But unlike the initial installments for “Pirates of the Caribbean” and “Transformers,” which were diverting and enjoyable in proudly dumb sort of way, “Prince of Persia: The Sands of Time” is deadly dull right off the bat. The plot is aggravatingly abridged and ridiculously convoluted for its first half, and then oversimplified and obvious in its second. Though “Persia” is allegedly directed by Mike Newell, the prolific filmmaker who injected life into projects as diverse as “Four Weddings and a Funeral” and “Harry Potter and the Goblet of Fire,” this utterly mediocre opus might as well have been the work of Michael Bay. Blu-Ray Rating: 1.5/5.0
Blu-Ray Rating: 1.5/5.0

Its biggest crime is forcing an accomplished young performer like Jake Gyllenhaal to merely act with his abs, stripping him of his magnetism and appeal until he’s indistinguishable from Paul Walker. Yet no viewer will mistake Gyllenhaal for his stunt double, who’s such an obvious distraction that he makes one contemplate why the effects artists didn’t just slap the star’s face on him. They certainly spared no expense in all other facets of this production, which is the very definition of Hollywood excess. Gyllenhaal stars as Dastan, a prince whose rags to riches backstory follows the familiar trajectory of Moses. It’s hard to care about the guy, particularly after his kingdom invades an innocent land under false pretenses. They’re searching for weapons that don’t exist, just so the king’s wicked brother Nizam (Ben Kingsley) can steal oil— I mean, magic sand contained in a dagger. The sand possesses the ability to turn back time. Turning back time may be a given in video games, but it’s a lame narrative crutch in cinema. When Gyllenhaal turns back time, he morphs into a CGI version of himself while lots of animated sand swirls around him. It’s the type of expensive effect that looks thoroughly cheap.

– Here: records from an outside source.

(** Go's [return nil, err] after the caller's own annotation of [err]. *)
Definition mapErr {S A} (f : error -> error) (c : goM S A) : goM S A :=
  fun s => match c s with
           | (s', Err e) => (s', Err (f e))
           | o => o
           end.

Declare Scope go_scope.
Delimit Scope go_scope with go.
Notation "x <- c ;; k" := (bind c (fun x => k))
  (at level 61, c at next level, right associativity) : go_scope.
Notation "' p <- c ;; k" := (bind c (fun x => match x with p => k end))
  (at level 61, p pattern, c at next level, right associativity) : go_scope.
Notation "c ;; k" := (bind c (fun _ : unit => k))
  (at level 61, right associativity) : go_scope.

(** ** Strings: Go strings are byte sequences; [string] of the Standard
    Library is a sequence of 8-bit [ascii] characters, the same thing. *)

Lemma append_assoc (a b c : string) : (a ++ b) ++ c = a ++ (b ++ c).
Proof. induction a as [|x a IH]; simpl; [reflexivity | now rewrite IH]. Qed.

Lemma append_nil_r (a : string) : a ++ "" = a.
Proof. induction a as [|x a IH]; simpl; [reflexivity | now rewrite IH]. Qed.

Lemma append_nil_l (a : string) : "" ++ a = a.
Proof. reflexivity. Qed.

Lemma append_cons (x : ascii) (a b : string) : String x a ++ b = String x (a ++ b).
Proof. reflexivity. Qed.

Lemma length_append (a b : string) : String.length (a ++ b) = String.length a + String.length b.
Proof. induction a as [|x a IH]; simpl; [reflexivity | now rewrite IH]. Qed.

Lemma append_inv_l (p a b : string) : p ++ a = p ++ b -> a = b.
Proof. induction p as [|x p IH]; simpl; [easy | intros H; injection H; auto]. Qed.

(** [injection] on [Some a = Some b] or [Ok a = Ok b] simplifies [a] and
    [b]; these do not. *)
Lemma Some_eq {A} (a b : A) : Some a = Some b -> a = b.
Proof. congruence. Qed.

Lemma Ok_eq {A} (a b : A) : Ok a = Ok b -> a = b.
Proof. congruence. Qed.

(** [inspect e]: [e] with a proof of what it equals, for definitions by
    well-founded recursion that need a loop condition in the context of
    their recursive calls. *)
Definition inspect {A} (a : A) : {b | a = b} := exist _ a eq_refl.

(** ** Lists and options *)

Lemma Forall_firstn {A} (P : A -> Prop) (n : nat) (l : list A) :
  Forall P l -> Forall P (firstn n l).
Proof. revert l; induction n as [|n IH]; intros [|x l] H; simpl; auto. inversion H; auto. Qed.

Lemma Forall_skipn {A} (P : A -> Prop) (n : nat) (l : list A) :
  Forall P l -> Forall P (skipn n l).
Proof. revert l; induction n as [|n IH]; intros [|x l] H; simpl; auto. inversion H; auto. Qed.

Lemma Forall_repeat {A} (P : A -> Prop) (x : A) (n : nat) : P x -> Forall P (repeat x n).
Proof. intros Hx. induction n; simpl; auto. Qed.

(** The first component of a triple under [Some], without the
    simplification [injection] does to it. *)
Lemma Some_fst3 {A B C} (a a' : A) (b b' : B) (c c' : C) :
  Some (a, b, c) = Some (a', b', c') -> a' = a.
Proof. congruence. Qed.

(** ** Automation *)

Create HintDb cloudinit discriminated.
Create Rewrite HintDb go_rw.

#[export] Hint Rewrite append_assoc append_nil_r : go_rw.
#[export] Hint Resolve append_inv_l : cloudinit.
#[export] Hint Resolve Forall_firstn Forall_skipn Forall_repeat : cloudinit.

Lemma bind_ret_l {S A B} (a : A) (k : A -> goM S B) (s : S) :
  bind (ret a) k s = k a s.
Proof. reflexivity. Qed.

Lemma bind_lift_ok {S A B} (a : A) (k : A -> goM S B) (s : S) :
  bind (lift (Ok a)) k s = k a s.
Proof. reflexivity. Qed.

Lemma bind_lift_err {S A B} (e : error) (k : A -> goM S B) (s : S) :
  bind (lift (Err e)) k s = (s, Err e).
Proof. reflexivity. Qed.

#[export] Hint Rewrite @bind_ret_l @bind_lift_ok @bind_lift_err : go_rw.

(** [go_unfold]: expose the plumbing of a builder run, so that the run
    reduces to the struct updates and the results it makes. *)
Ltac go_unfold := unfold bind, ret, get, modify, lift, throw, mapErr, zoom.

(** [zbool]: turn the boolean tests of the code ([&&], [||], [negb],
    [Z.leb], [Z.ltb]) in the hypotheses into propositions for [lia]. *)
Ltac zbool := repeat match goal with
  | H : (_ && _) = true |- _ => apply andb_prop in H as [? ?]
  | H : (_ || _) = false |- _ => apply orb_false_elim in H as [? ?]
  | H : negb _ = false |- _ => apply negb_false_iff in H
  | H : (_ <=? _)%Z = true |- _ => apply Z.leb_le in H
  | H : (_ <=? _)%Z = false |- _ => apply Z.leb_gt in H
  | H : (_ <? _)%Z = true |- _ => apply Z.ltb_lt in H
  | H : (_ <? _)%Z = false |- _ => apply Z.ltb_ge in H
  end.

(** ** Invariants of the struct

    [preserves P c]: running [c] from a struct satisfying [P] leaves a
    struct satisfying [P], whatever [c] returns, an early error included.
    The rules below follow the combinators, so that an invariant of a
    builder is proved step by step ([preserves_split]). *)
Definition preserves {S A} (P : S -> Prop) (c : goM S A) : Prop :=
  forall s, P s -> P (fst (c s)).

Lemma preserves_get {S} (P : S -> Prop) : preserves P get.
Proof. intros s H. exact H. Qed.
Lemma preserves_ret {S A} (P : S -> Prop) (a : A) : preserves P (ret a).
Proof. intros s H. exact H. Qed.
Lemma preserves_lift {S A} (P : S -> Prop) (r : result A) : preserves P (lift r).
Proof. intros s H. exact H. Qed.
Lemma preserves_modify {S} (P : S -> Prop) (f : S -> S) :
  (forall s, P s -> P (f s)) -> preserves P (modify f).
Proof. intros Hf s H. exact (Hf s H). Qed.
Lemma preserves_bind {S A B} (P : S -> Prop) (c : goM S A) (k : A -> goM S B) :
  preserves P c -> (forall a, preserves P (k a)) -> preserves P (bind c k).
Proof.
  intros Hc Hk s H. specialize (Hc s H). unfold bind.
  destruct (c s) as [s' [a|e]]; simpl in *; [apply Hk|]; exact Hc.
Qed.
Lemma preserves_mapErr {S A} (P : S -> Prop) (f : error -> error) (c : goM S A) :
  preserves P c -> preserves P (mapErr f c).
Proof. intros Hc s H. specialize (Hc s H). unfold mapErr. now destruct (c s) as [s' [a|e]]. Qed.
Lemma preserves_zoom {S T A} (P : S -> Prop) (getf : S -> T) (setf : S -> T -> S) (c : goM T A) :
  (forall s t, P s -> P (setf s t)) -> preserves P (zoom getf setf c).
Proof. intros Hs s H. unfold zoom. destruct (c (getf s)). exact (Hs _ _ H). Qed.

Create HintDb preserves discriminated.
#[export] Hint Resolve preserves_get preserves_ret preserves_lift : preserves.

(** [preserves_split]: reduce an invariant of a composed builder to one
    obligation per struct update ([modify f]) and per embedded-field write
    ([zoom]). *)
Ltac preserves_split :=
  repeat match goal with
  | |- preserves _ (bind _ _) => apply preserves_bind; [|intros ?]
  | |- preserves _ (match ?x with pair _ _ => _ end) => destruct x
  | |- preserves _ (let _ := _ in _) => cbv zeta
  | |- preserves _ (modify _) => apply preserves_modify
  | |- preserves _ (zoom _ _ _) => apply preserves_zoom
  | |- preserves _ (mapErr _ _) => apply preserves_mapErr
  | |- preserves _ get => apply preserves_get
  | |- preserves _ (lift _) => apply preserves_lift
  | |- preserves _ (ret _) => apply preserves_ret
  end.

Gemma Arterton and Jake Gyllenhaal star in Mike Newell’s Prince of Persia: The Sands of Time.
Gemma Arterton and Jake Gyllenhaal star in Mike Newell’s Prince of Persia: The Sands of Time.
Photo credit: Walt Disney Home Video

For reasons too contrived to describe, Dastan teams up with a bratty princess (Gemma Arterton), and partakes in some tired bickering that sounds recycled from the old “Legend of Zelda” cartoons. I half expected Gyllenhaal to blurt out, “Well excuuuse me, princess!” Unfortunately, the dialogue Gyllenhaal is forced to utter is far more banal. After being swiftly accused of his father’s death, Dastan says the line, “I didn’t kill father!” so many times that viewers may find themselves keeping a tally. Arterton has a pretty face and a voice reminiscent of Rachel Weisz, but her screen presence is thoroughly hollow, like a placeholder for a performance. Bruckheimer has a knack for turning even the freshest elements of his projects into a cliche. Alfred Molina’s mascara-clad, scenery-chewing turn in “Persia” is nothing more than a pale imitation of Johnny Depp’s startling work in “Pirates.” The entire project is crassly commercial, and also just plan crass, with a wealth of eye-rolling innuendo. Dastan is hypnotized by the vial of sand the princess keeps tucked in her cleavage, while she remains fixated on his…um, dagger. “Prince of Persia” is the adventure of a lifetime that feels as if it lasts a lifetime.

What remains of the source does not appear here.